Please return all the records exactly, with nothing left out.

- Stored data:
****************

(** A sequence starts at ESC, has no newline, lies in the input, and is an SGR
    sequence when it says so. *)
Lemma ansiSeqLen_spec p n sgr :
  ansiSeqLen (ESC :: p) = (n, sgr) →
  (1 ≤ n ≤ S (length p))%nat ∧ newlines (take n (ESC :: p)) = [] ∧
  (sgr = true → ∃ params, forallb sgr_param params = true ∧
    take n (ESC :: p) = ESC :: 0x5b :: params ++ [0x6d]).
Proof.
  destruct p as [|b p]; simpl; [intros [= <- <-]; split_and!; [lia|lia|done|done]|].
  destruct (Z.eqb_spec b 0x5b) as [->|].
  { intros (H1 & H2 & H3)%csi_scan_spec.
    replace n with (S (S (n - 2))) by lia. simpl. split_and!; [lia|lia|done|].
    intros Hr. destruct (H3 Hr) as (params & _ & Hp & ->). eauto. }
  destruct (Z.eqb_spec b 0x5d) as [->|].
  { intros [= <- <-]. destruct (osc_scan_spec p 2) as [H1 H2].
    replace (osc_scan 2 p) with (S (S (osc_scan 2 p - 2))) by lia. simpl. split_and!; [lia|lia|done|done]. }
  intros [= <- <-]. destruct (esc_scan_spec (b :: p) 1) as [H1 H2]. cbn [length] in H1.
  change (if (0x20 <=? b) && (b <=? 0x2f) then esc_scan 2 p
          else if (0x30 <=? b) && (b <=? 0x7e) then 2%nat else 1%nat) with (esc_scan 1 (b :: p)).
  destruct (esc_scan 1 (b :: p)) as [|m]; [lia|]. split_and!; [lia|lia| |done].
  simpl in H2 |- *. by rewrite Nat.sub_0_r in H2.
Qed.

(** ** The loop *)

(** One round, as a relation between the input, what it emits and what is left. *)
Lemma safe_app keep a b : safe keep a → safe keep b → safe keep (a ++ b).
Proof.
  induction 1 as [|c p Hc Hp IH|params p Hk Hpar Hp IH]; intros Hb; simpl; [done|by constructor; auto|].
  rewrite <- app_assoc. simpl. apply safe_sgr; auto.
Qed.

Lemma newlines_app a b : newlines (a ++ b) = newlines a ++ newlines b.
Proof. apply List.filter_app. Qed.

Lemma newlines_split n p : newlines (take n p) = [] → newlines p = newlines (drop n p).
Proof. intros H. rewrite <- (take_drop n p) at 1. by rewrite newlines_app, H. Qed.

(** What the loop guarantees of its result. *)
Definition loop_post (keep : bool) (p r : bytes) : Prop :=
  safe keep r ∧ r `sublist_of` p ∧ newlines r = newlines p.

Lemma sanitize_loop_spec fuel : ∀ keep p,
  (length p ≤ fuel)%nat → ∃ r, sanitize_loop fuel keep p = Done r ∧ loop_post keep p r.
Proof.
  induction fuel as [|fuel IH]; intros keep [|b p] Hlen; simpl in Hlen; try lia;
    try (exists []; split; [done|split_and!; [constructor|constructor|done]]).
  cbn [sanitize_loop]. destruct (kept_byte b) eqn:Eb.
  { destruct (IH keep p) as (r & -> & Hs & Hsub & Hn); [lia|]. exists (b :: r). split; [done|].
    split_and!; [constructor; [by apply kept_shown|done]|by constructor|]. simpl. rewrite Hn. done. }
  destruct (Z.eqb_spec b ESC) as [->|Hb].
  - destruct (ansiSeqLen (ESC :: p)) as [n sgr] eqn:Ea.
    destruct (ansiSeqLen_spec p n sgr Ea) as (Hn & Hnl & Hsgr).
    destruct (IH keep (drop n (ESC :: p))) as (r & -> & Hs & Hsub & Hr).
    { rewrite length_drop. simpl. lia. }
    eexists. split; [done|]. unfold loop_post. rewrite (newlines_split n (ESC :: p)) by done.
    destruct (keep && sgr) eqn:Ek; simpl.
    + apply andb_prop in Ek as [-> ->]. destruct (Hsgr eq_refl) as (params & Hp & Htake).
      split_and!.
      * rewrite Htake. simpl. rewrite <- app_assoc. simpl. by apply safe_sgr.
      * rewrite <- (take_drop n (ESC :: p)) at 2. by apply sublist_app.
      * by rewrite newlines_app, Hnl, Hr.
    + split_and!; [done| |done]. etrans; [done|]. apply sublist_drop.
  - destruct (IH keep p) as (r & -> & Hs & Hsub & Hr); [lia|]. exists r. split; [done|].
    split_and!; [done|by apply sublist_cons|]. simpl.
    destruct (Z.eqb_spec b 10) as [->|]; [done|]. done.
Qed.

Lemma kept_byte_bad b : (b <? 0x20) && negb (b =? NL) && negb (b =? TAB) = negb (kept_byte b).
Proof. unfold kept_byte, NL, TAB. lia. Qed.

****************

- Reply to the exercise:
(** A sequence starts at ESC, has no newline, lies in the input, and is an SGR
    sequence when it says so. *)
Lemma ansiSeqLen_spec p n sgr :
  ansiSeqLen (ESC :: p) = (n, sgr) →
  (1 ≤ n ≤ S (length p))%nat ∧ newlines (take n (ESC :: p)) = [] ∧
  (sgr = true → ∃ params, forallb sgr_param params = true ∧
    take n (ESC :: p) = ESC :: 0x5b :: params ++ [0x6d]).
Proof.
  destruct p as [|b p]; simpl; [intros [= <- <-]; split_and!; [lia|lia|done|done]|].
  destruct (Z.eqb_spec b 0x5b) as [->|].
  { intros (H1 & H2 & H3)%csi_scan_spec.
    replace n with (S (S (n - 2))) by lia. simpl. split_and!; [lia|lia|done|].
    intros Hr. destruct (H3 Hr) as (params & _ & Hp & ->). eauto. }
  destruct (Z.eqb_spec b 0x5d) as [->|].
  { intros [= <- <-]. destruct (osc_scan_spec p 2) as [H1 H2].
    replace (osc_scan 2 p) with (S (S (osc_scan 2 p - 2))) by lia. simpl. split_and!; [lia|lia|done|done]. }
  intros [= <- <-]. destruct (esc_scan_spec (b :: p) 1) as [H1 H2]. cbn [length] in H1.
  change (if (0x20 <=? b) && (b <=? 0x2f) then esc_scan 2 p
          else if (0x30 <=? b) && (b <=? 0x7e) then 2%nat else 1%nat) with (esc_scan 1 (b :: p)).
  destruct (esc_scan 1 (b :: p)) as [|m]; [lia|]. split_and!; [lia|lia| |done].
  simpl in H2 |- *. by rewrite Nat.sub_0_r in H2.
Qed.

(** ** The loop *)

(** One round, as a relation between the input, what it emits and what is left. *)
Lemma safe_app keep a b : safe keep a → safe keep b → safe keep (a ++ b).
Proof.
  induction 1 as [|c p Hc Hp IH|params p Hk Hpar Hp IH]; intros Hb; simpl; [done|by constructor; auto|].
  rewrite <- app_assoc. simpl. apply safe_sgr; auto.
Qed.

Lemma newlines_app a b : newlines (a ++ b) = newlines a ++ newlines b.
Proof. apply List.filter_app. Qed.

Lemma newlines_split n p : newlines (take n p) = [] → newlines p = newlines (drop n p).
Proof. intros H. rewrite <- (take_drop n p) at 1. by rewrite newlines_app, H. Qed.

(** What the loop guarantees of its result. *)
Definition loop_post (keep : bool) (p r : bytes) : Prop :=
  safe keep r ∧ r `sublist_of` p ∧ newlines r = newlines p.

Lemma sanitize_loop_spec fuel : ∀ keep p,
  (length p ≤ fuel)%nat → ∃ r, sanitize_loop fuel keep p = Done r ∧ loop_post keep p r.
Proof.
  induction fuel as [|fuel IH]; intros keep [|b p] Hlen; simpl in Hlen; try lia;
    try (exists []; split; [done|split_and!; [constructor|constructor|done]]).
  cbn [sanitize_loop]. destruct (kept_byte b) eqn:Eb.
  { destruct (IH keep p) as (r & -> & Hs & Hsub & Hn); [lia|]. exists (b :: r). split; [done|].
    split_and!; [constructor; [by apply kept_shown|done]|by constructor|]. simpl. rewrite Hn. done. }
  destruct (Z.eqb_spec b ESC) as [->|Hb].
  - destruct (ansiSeqLen (ESC :: p)) as [n sgr] eqn:Ea.
    destruct (ansiSeqLen_spec p n sgr Ea) as (Hn & Hnl & Hsgr).
    destruct (IH keep (drop n (ESC :: p))) as (r & -> & Hs & Hsub & Hr).
    { rewrite length_drop. simpl. lia. }
    eexists. split; [done|]. unfold loop_post. rewrite (newlines_split n (ESC :: p)) by done.
    destruct (keep && sgr) eqn:Ek; simpl.
    + apply andb_prop in Ek as [-> ->]. destruct (Hsgr eq_refl) as (params & Hp & Htake).
      split_and!.
      * rewrite Htake. simpl. rewrite <- app_assoc. simpl. by apply safe_sgr.
      * rewrite <- (take_drop n (ESC :: p)) at 2. by apply sublist_app.
      * by rewrite newlines_app, Hnl, Hr.
    + split_and!; [done| |done]. etrans; [done|]. apply sublist_drop.
  - destruct (IH keep p) as (r & -> & Hs & Hsub & Hr); [lia|]. exists r. split; [done|].
    split_and!; [done|by apply sublist_cons|]. simpl.
    destruct (Z.eqb_spec b 10) as [->|]; [done|]. done.
Qed.

Lemma kept_byte_bad b : (b <? 0x20) && negb (b =? NL) && negb (b =? TAB) = negb (kept_byte b).
Proof. unfold kept_byte, NL, TAB. lia. Qed.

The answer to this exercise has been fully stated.